Throughout his working life, he has held various jobs, including construction work and other sporadic occupations. In his professional career, he has mainly worked in the manufacturing industry and as a microentrepreneur. In addition, he is a popular musician and songwriter.

== Political career ==
At the age of 13, he began his political involvement as a member of the Communist Youth of Chile and later joined the Communist Party of Chile.

The trade union and social activism of his parents allowed him to engage in social participation activities from an early age.

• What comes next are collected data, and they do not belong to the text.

(** * optimum-benchmark: measurement statistics and the torchrun gather step

    A shallow embedding of
      - [optimum_benchmark/trackers/latency.py]  (Latency, Throughput,
        LatencyTracker, LatencyTrainerCallback, LatencyLogitsProcessor),
      - [optimum_benchmark/trackers/energy.py]   (Energy, Efficiency,
        EnergyTracker),
      - [optimum_benchmark/launchers/torchrun/launcher.py]
        (TorchrunLauncher.launch),
      - [optimum_benchmark/backends/transformers_utils.py]
        (fast_weights_init, get_flat_dict, get_flat_artifact_dict,
        extract_transformers_shapes_from_artifacts),
      - [optimum_benchmark/experiment.py]  (run_experiment),
      - [llm_perf/utils.py] and [llm_perf/update_llm_perf_cuda_pytorch.py]
        (errors_handler, is_benchmark_conducted, is_benchmark_supported,
        benchmark_cuda_pytorch),
    and the properties of their aggregation, derivation and error paths.

    Python exceptions are values of [exn]; a call that may raise returns a
    [result].  Numbers are kept behind the interface [PyNumber], which lists
    the operators the source applies to them; [binary64] instantiates it with
    the IEEE 754 double precision floats of CPython. *)

From Stdlib Require Import List String ZArith Bool Lia Arith.
From Stdlib Require Import Floats DecimalString.
Import ListNotations.

Set Implicit Arguments.
Local Open Scope string_scope.
Local Open Scope list_scope.
(* ===== verification/UriTypes.v ===== *)
(** * UriTypes: the data of [restconf/uri.h] and [restconf/uri_impl.h] *)

From S2P Require Import Prelude.

Record ApiIdentifier := mkApi { prefix : option string; identifier : string }.
Definition api2 (p i : string) : ApiIdentifier := mkApi (Some p) i.
Definition api1 (i : string) : ApiIdentifier := mkApi None i.

(** [ApiIdentifier::name()] *)
Definition api_name (a : ApiIdentifier) : string :=
  match prefix a with
  | None => identifier a
  | Some p => p +:+ ":" +:+ identifier a
  end.

Record PathSegment := mkSeg { apiIdent : ApiIdentifier; keys : list string }.

#[export] Instance ApiIdentifier_eq_dec : EqDecision ApiIdentifier.
Proof. solve_decision. Defined.
#[export] Instance PathSegment_eq_dec : EqDecision PathSegment.
Proof. solve_decision. Defined.

Scheme All for option.

(** [queryParams::fields]: the AST of a fields expression. *)
Inductive Expr :=
| SlashExpr (lhs : ApiIdentifier) (rhs : option Expr)
| ParenExpr (lhs : Expr) (rhs : option Expr)
| SemiExpr (lhs : Expr) (rhs : option Expr).

(** [queryParams::QueryParamValue] *)
Inductive QueryParamValue :=
| UnboundedDepth
| UnsignedInt (n : N)
| StdString (s : string)
| Trim | Explicit | ReportAll | ReportAllTagged
| AllNodes | OnlyNonConfigNodes | OnlyConfigNodes
| First | Last | Before | After
| PointParsed (point : list PathSegment)
| Fields (e : Expr).

(** [std::multimap]: entries in key order, equal keys in insertion order. *)
Abbreviation QueryParams := (list (string * QueryParamValue)).

Section multimap.
Context {V : Type}.
Implicit Types m : list (string * V).

Fixpoint mm_insert (k : string) (v : V) m : list (string * V) :=
  match m with
  | [] => [(k, v)]
  | (k', v') :: m => if String.ltb k k' then (k, v) :: (k', v') :: m else (k', v') :: mm_insert k v m
  end.
Fixpoint mm_find (k : string) m : option V :=
  match m with
  | [] => None
  | (k', v) :: m => if decide (k = k') then Some v else mm_find k m
  end.
Definition mm_of_list (l : list (string * V)) : list (string * V) :=
  fold_left (λ m '(k, v), mm_insert k v m) l [].

Lemma elem_of_mm_insert k v m x : x ∈ mm_insert k v m ↔ x = (k, v) ∨ x ∈ m.
Proof.
  induction m as [|[k' v'] m IH]; simpl; [set_solver|].
  destruct (String.ltb k k'); set_solver.
Qed.
Lemma elem_of_mm_of_list l x : x ∈ mm_of_list l ↔ x ∈ l.
Proof.
  assert (∀ m, x ∈ fold_left (λ m '(k, v), mm_insert k v m) l m ↔ x ∈ m ∨ x ∈ l) as H.
  { induction l as [|[k v] l IH]; intros m; simpl; [set_solver|].
    rewrite IH, elem_of_mm_insert. set_solver. }
  unfold mm_of_list. rewrite H. set_solver.
Qed.
Lemma mm_find_elem_of k m v : mm_find k m = Some v → (k, v) ∈ m.
Proof.
  induction m as [|[k' v'] m IH]; simpl; [done|]. case_decide; intros; simplify_eq; [left|right; auto].
Qed.
Lemma mm_find_None k m : mm_find k m = None ↔ k ∉ m.*1.
Proof.
  induction m as [|[k' v'] m IH]; csimpl; [set_solver|]. case_decide; set_solver.
Qed.
End multimap.

(** [RestconfRequest::Type] *)
Inductive RequestType :=
| GetData | CreateOrReplaceThisNode | DeleteNode | Execute | ExecuteInternal | CreateChildren
| YangLibraryVersionReq | OptionsQuery | MergeData | RestconfRootReq | ListRPC.

(** [sysrepo::Datastore] *)
Inductive Datastore := Running | Operational | Candidate | Startup | FactoryDefault.

(** [libyang::DataFormat], the two formats the server uses *)
Inductive DataFormat := JSON | XML.

#[export] Instance RequestType_eq_dec : EqDecision RequestType.
Proof. solve_decision. Defined.
#[export] Instance Datastore_eq_dec : EqDecision Datastore.
Proof. solve_decision. Defined.
#[export] Instance DataFormat_eq_dec : EqDecision DataFormat.
Proof. solve_decision. Defined.

Record RestconfRequest := mkRequest {
  type : RequestType;
  datastore : option Datastore;
  path : string;
  queryParams : QueryParams
}.

(** [impl::URIPrefix::Type] *)
Inductive PrefixType :=
| RestconfRoot | BasicRestconfData | BasicRestconfOperations | NMDADatastore | YangLibraryVersion.
#[export] Instance PrefixType_eq_dec : EqDecision PrefixType.
Proof. solve_decision. Defined.

Record URIPrefix := mkPrefix { resourceType : PrefixType; uri_datastore : option ApiIdentifier }.
Record URIPath := mkPath { uri_prefix : URIPrefix; segments : list PathSegment }.
Record YangModule := mkModule { mod_name : string; mod_revision : option string }.

#[export] Instance URIPrefix_eq_dec : EqDecision URIPrefix.
Proof. solve_decision. Defined.
#[export] Instance URIPath_eq_dec : EqDecision URIPath.
Proof. solve_decision. Defined.
#[export] Instance YangModule_eq_dec : EqDecision YangModule.
Proof. solve_decision. Defined.

(** [URIPrefix]'s default constructor *)
Definition default_prefix : URIPrefix := mkPrefix BasicRestconfData None.

Record NotificationStreamRequest := mkNotif {
  stream : string;
  encoding : DataFormat;
  notif_queryParams : QueryParams
}.
(* ===== verification/StableSort.v ===== *)
(** * StableSort: [std::stable_sort]

    [std::stable_sort] leaves the elements ordered by the comparator and keeps the order of
    the elements the comparator does not tell apart.  For a strict weak ordering this
    determines the result, whatever algorithm computes it; [stable_sort] computes it by
    insertion.  The lemmas ask for a strict weak ordering on the elements that satisfy
    [P] only: the comparator of [HttpUtils] is one where no quality is a NaN. *)

From S2P Require Import Prelude.
From Stdlib Require Export Sorting.Sorted.

Section sort.
Context {A : Type} (comp : A → A → bool).

Fixpoint insert_sorted (x : A) (l : list A) : list A :=
  match l with
  | [] => [x]
  | y :: l => if comp y x then y :: insert_sorted x l else x :: y :: l
  end.
Definition stable_sort (l : list A) : list A := foldr insert_sorted [] l.

(** Neither element has to come first. *)
Definition same_rank (a b : A) : bool := negb (comp a b) && negb (comp b a).
(** [b] does not have to come before [a]. *)
Definition in_order (a b : A) : Prop := comp b a = false.

Lemma insert_sorted_perm x l : insert_sorted x l ≡ₚ x :: l.
Proof.
  induction l as [|y l IH]; simpl; [done|]. destruct (comp y x); [|done].
  rewrite IH. apply Permutation_swap.
Qed.
Lemma stable_sort_perm l : stable_sort l ≡ₚ l.
Proof. induction l as [|x l IH]; simpl; [done|]. by rewrite insert_sorted_perm, IH. Qed.

Context (P : A → Prop).
Hypothesis comp_asym : ∀ a b, comp a b = true → comp b a = false.
Hypothesis comp_neg_trans : ∀ a b c, P b → in_order a b → in_order b c → in_order a c.

Lemma insert_sorted_sorted x l :
  P x → Forall P l → StronglySorted in_order l → StronglySorted in_order (insert_sorted x l).
Proof.
  intros Hx HP Hl. induction Hl as [|y l Hl IH Hy]; simpl; [constructor; [constructor|done]|].
  inversion HP as [|?? Hyp Hlp]; subst. destruct (comp y x) eqn:Hc.
  - constructor; [by apply IH|]. rewrite insert_sorted_perm. constructor; [|done].
    by apply comp_asym.
  - constructor; [by constructor|]. constructor; [done|].
    apply (Forall_impl _ _ _ Hy). intros z Hz. by apply (comp_neg_trans x y z).
Qed.
Lemma stable_sort_sorted l : Forall P l → StronglySorted in_order (stable_sort l).
Proof.
  induction 1 as [|x l Hx HP IH]; simpl; [constructor|].
  apply insert_sorted_sorted; [done| |done]. by rewrite stable_sort_perm.
Qed.

(** An element goes before the ones of its rank, so their order is the one of the input. *)
Lemma insert_sorted_filter x z l :
  P x → P z → Forall P l → StronglySorted in_order l →
  filter (λ a, same_rank z a = true) (insert_sorted x l) =
  filter (λ a, same_rank z a = true) (x :: l).
Proof.
  intros Hx Hz HP Hl. induction Hl as [|y l Hl IH Hy]; simpl; [done|].
  inversion HP as [|?? Hyp Hlp]; subst. destruct (comp y x) eqn:Hc; [|done].
  rewrite filter_cons, IH, !filter_cons by done.
  destruct (decide (same_rank z y = true)) as [Hzy|Hzy],
    (decide (same_rank z x = true)) as [Hzx|Hzx]; try done.
  exfalso. unfold same_rank in *. apply andb_true_iff in Hzy as [Hzy Hyz], Hzx as [Hzx Hxz].
  apply negb_true_iff in Hzy, Hyz, Hzx, Hxz.
  pose proof (comp_neg_trans x z y Hz Hzx Hyz) as H. unfold in_order in H. congruence.
Qed.
Lemma stable_sort_stable z l :
  P z → Forall P l →
  filter (λ a, same_rank z a = true) (stable_sort l) = filter (λ a, same_rank z a = true) l.
Proof.
  intros Hz. induction 1 as [|x l Hx HP IH]; simpl; [done|].
  rewrite insert_sorted_filter; [by rewrite !filter_cons, IH|done|done| |].
  - by rewrite stable_sort_perm.
  - by apply stable_sort_sorted.
Qed.
End sort.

At the age of 22, he took part in efforts to form trade unions in various sectors.

During the period of the military dictatorship, he actively participated in the Christian Communities of Renca. He was a neighborhood leader and a member of the Housing Applicants Committee that led to the creation of the Santa Eliana neighborhood in Renca. He is also a founding member and long-standing participant of the Cultural and Educational Center “La Nueva Escuela” in the commune of Renca.

In 2017, his party asked him to run as a candidate for the Chamber of Deputies of Chile for the 9th District, which includes the communes of Conchalí, Renca, Huechuraba, Cerro Navia, Quinta Normal, Lo Prado, Recoleta and Independencia in the Santiago Metropolitan Region. He accepted the challenge under the campaign slogan “Boris Barrera, one of us.”

In the parliamentary elections held on 19 November 2017, he was elected deputy with 4,352 votes, equivalent to 1.29% of the total votes cast.

In August 2021, he ran for re-election in the 9th District for the 2022–2026 term. In November of that year, he was re-elected representing the Communist Party of Chile within the Apruebo Dignidad coalition, obtaining 7,797 votes, corresponding to 2.34% of the valid votes cast.